To the Editor:
Re “Menopause Should Not Be Such a Mystery,” by Melinda French Gates (Opinion guest essay, June 7):
Ms. Gates is right: Women deserve far better menopause care. But the crisis is not only medical. It is cultural as well.
For too long, menopause has been framed as decline, when human evolutionary history suggests something very different. Postreproductive women were not marginal. They were central to survival, knowledge transmission, food security, social stability and leadership. That is still true today.
Rhode Island has already shown us what the sort of cultural change we need can look like. Lori Urso, a state senator, helped pass the nation’s first state law requiring workplace accommodations for women experiencing menopause. That kind of policy matters because it recognizes what millions of women already know: Menopause is a work force issue, a health issue and a dignity issue.
Ms. Gates’s call for funding, education and workplace protections is exactly the kind of leadership this moment requires. Now we must go one step further and change the story itself.
Christopher Henze
Cliffside Park, N.J.
To the Editor:
Melinda French Gates’s $215 million commitment to women’s health is monumental, and her call for more foundational research is deeply welcome. However, her narrative misdirects public frustration by framing the crisis as a failure of medical training and physician initiative.
As an academic faculty member and a practicing physician, I must emphasize that the bottleneck in menopause care is not a lack of clinical will and caring. We cannot teach what is not yet scientifically proved, nor can we ethically prescribe medications that lack robust safety and efficacy data.
By framing this data gap as an institutional shortcoming of doctors, the narrative inadvertently erodes public trust. This suspicion drives vulnerable perimenopausal patients away from evidence-based clinics and straight into the hands of unregulated private equity operations and social media influencers.
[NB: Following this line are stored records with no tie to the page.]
Lemma answer_info s o :
  answer ((if IsAssetAccount o then
    '(data, err) ← on_object o obj_AssetData;
    match err with
    | None => let '(ai, err) := rlp_DecodeAssetInfo (default [] data) in mret (Some ai, err)
    | Some e => mret (None, Some e)
    end
  else mret (None, Some "not an asset account"%string)) : SM _) s = Some (info_view o).
Proof.
  unfold info_view. destruct (IsAssetAccount o) eqn:Ei; [|done]. destruct (obj_AssetData_reads s o Ei) as [s1 E].
  rewrite (answer_bind _ _ _ _ _ E). destruct (read_asset o) as [d [err|]]; [done|]. by destruct (rlp_DecodeAssetInfo _).
Qed.

Lemma answer_GetAssetInfo s a :
  wf s → answer (GetAssetInfo a) s =
  Some (match live s a with Some o => info_view o | None => (None, Some "not an asset account"%string) end).
Proof.
  intros W. unfold GetAssetInfo, GetOrNewStateObject. destruct (getStateObject_run s a) as (s0 & E0 & F).
  pose proof (fetched_unchanged _ _ _ W F) as [_ _ W0]. unfold answer, mbind, GM_bind. rewrite E0.
  destruct (live s a) as [o|] eqn:Hl.
  - rewrite (live_deleted _ _ _ Hl). exact (answer_info s0 o).
  - destruct (createObject_run s0 a (W0 W)) as (s1 & b & E1 & _). rewrite E1. exact (answer_info s1 (fresh_object a b)).
Qed.

Lemma info_view_equiv `{!ReadLaws} o o' : obj_equiv o o' → info_view o = info_view o'.
Proof.
  intros [Hc _ _]. unfold core_of in Hc. injection Hc as Ea _ _ _ _ _ _ Eh _ Ed _.
  unfold info_view, read_asset, IsAssetAccount, assetData_view, assetData_of, addrHash in *. rewrite Ea, Eh in *.
  destruct (a_AssetHash (o_data o')) as [h|]; [|done]. destruct (bool_decide_reflect (h = emptyCodeHash)); [done|]. simpl.
  rewrite !decide_False in Ed by done.
  destruct (o_assetData o) as [d|], (o_assetData o') as [d'|]; [by simplify_eq|..|done].
  - destruct (db_AssetData _ h) as [x [err|]] eqn:E; [by apply asset_missing in E; subst x|]. by simplify_eq/=.
  - destruct (db_AssetData _ h) as [x [err|]] eqn:E; [by apply asset_missing in E; subst x|]. by simplify_eq/=.
Qed.

(** The getters as queries.  [qAssets] is about the assets an account has something of:
    [GetAssets] also lists entries of balance zero, see [Assets]. *)
Inductive query : Type :=
| qExist (a : address)
| qBalance (a : address)
| qLockBalance (a : address)
| qAssetBalance (a asset : address)
| qVoteList (a : address)
| qNonce (a : address)
| qCodeHash (a : address)
| qCode (a : address)
| qState (a : address) (key : hash)
| qSuicided (a : address)
| qAssets (a : address)
| qCodeSize (a : address)
| qAssetInfo (a : address)
| qPreimages
| qLogs (h : hash)
| qRefund.

Definition query_type (q : query) : Type :=
  match q with
  | qExist _ | qSuicided _ => bool
  | qBalance _ | qAssetBalance _ _ | qNonce _ | qCodeSize _ | qRefund => Z
  | qLockBalance _ => option Z
  | qVoteList _ => VL
  | qCodeHash _ | qState _ _ => hash
  | qCode _ => option bytes
  | qAssets _ => list Asset
  | qAssetInfo _ => option AssetInfo * option gerror
  | qPreimages => gmap hash bytes
  | qLogs _ => list Log
  end.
Philanthropy should view physicians as ready allies, not as barriers. To truly revolutionize menopause care, the narrative must shift from blaming the clinicians on the front lines to acknowledging that we are all waiting for the foundational science.
Joy Zia
Seattle
To the Editor:
Melinda French Gates is right that menopause care in America is in crisis, but that crisis does not begin at midlife. It comprises the full arc of a woman’s hormonal life — from the first period to the last.
For millions of women, that arc includes an array of common conditions — including premenstrual syndrome, endometriosis, adenomyosis and premenstrual dysphoric disorder — that the medical system has never taken seriously enough to study rigorously or treat consistently.
And the change that is needed will not be complete until it extends to social media platforms as well. Language describing the female body is often flagged and blocked by algorithms and adult content filters. Platforms that govern what public information travels online often suppress medically accurate content about menstruation, fertility and hormonal health.
More than 600 women’s health leaders recently signed an open letter documenting the systematic removal and restriction of educational women’s health content on major social media platforms — a problem significant enough that the British Parliament debated it in May.
Women are already being failed by the medical system. They should not also be failed by their feeds.
Terry Chang
New York
The writer is the founder and chief executive of Two Moons Health.
To the Editor:
Melinda French Gates calls for workplace protections modeled on pregnancy leave, public education campaigns and women speaking openly about their experiences. The medical case she makes is real, but the workplace strategy is not.
A woman I know, one of the sharpest people in her organization, opened a meeting by telling the room she was going through menopause and experiencing morning brain fog, which was why she could not answer a C-suite leader’s question. I watched the information land and the temperature change. Whatever she hoped to accomplish, she had successfully handed people a vocabulary they did not need and would inevitably use against her.
In environments already looking for reasons to move expensive senior women out, publicly naming specific symptoms does not build accommodation. It helps create a taxonomy to justify an anticipated decline.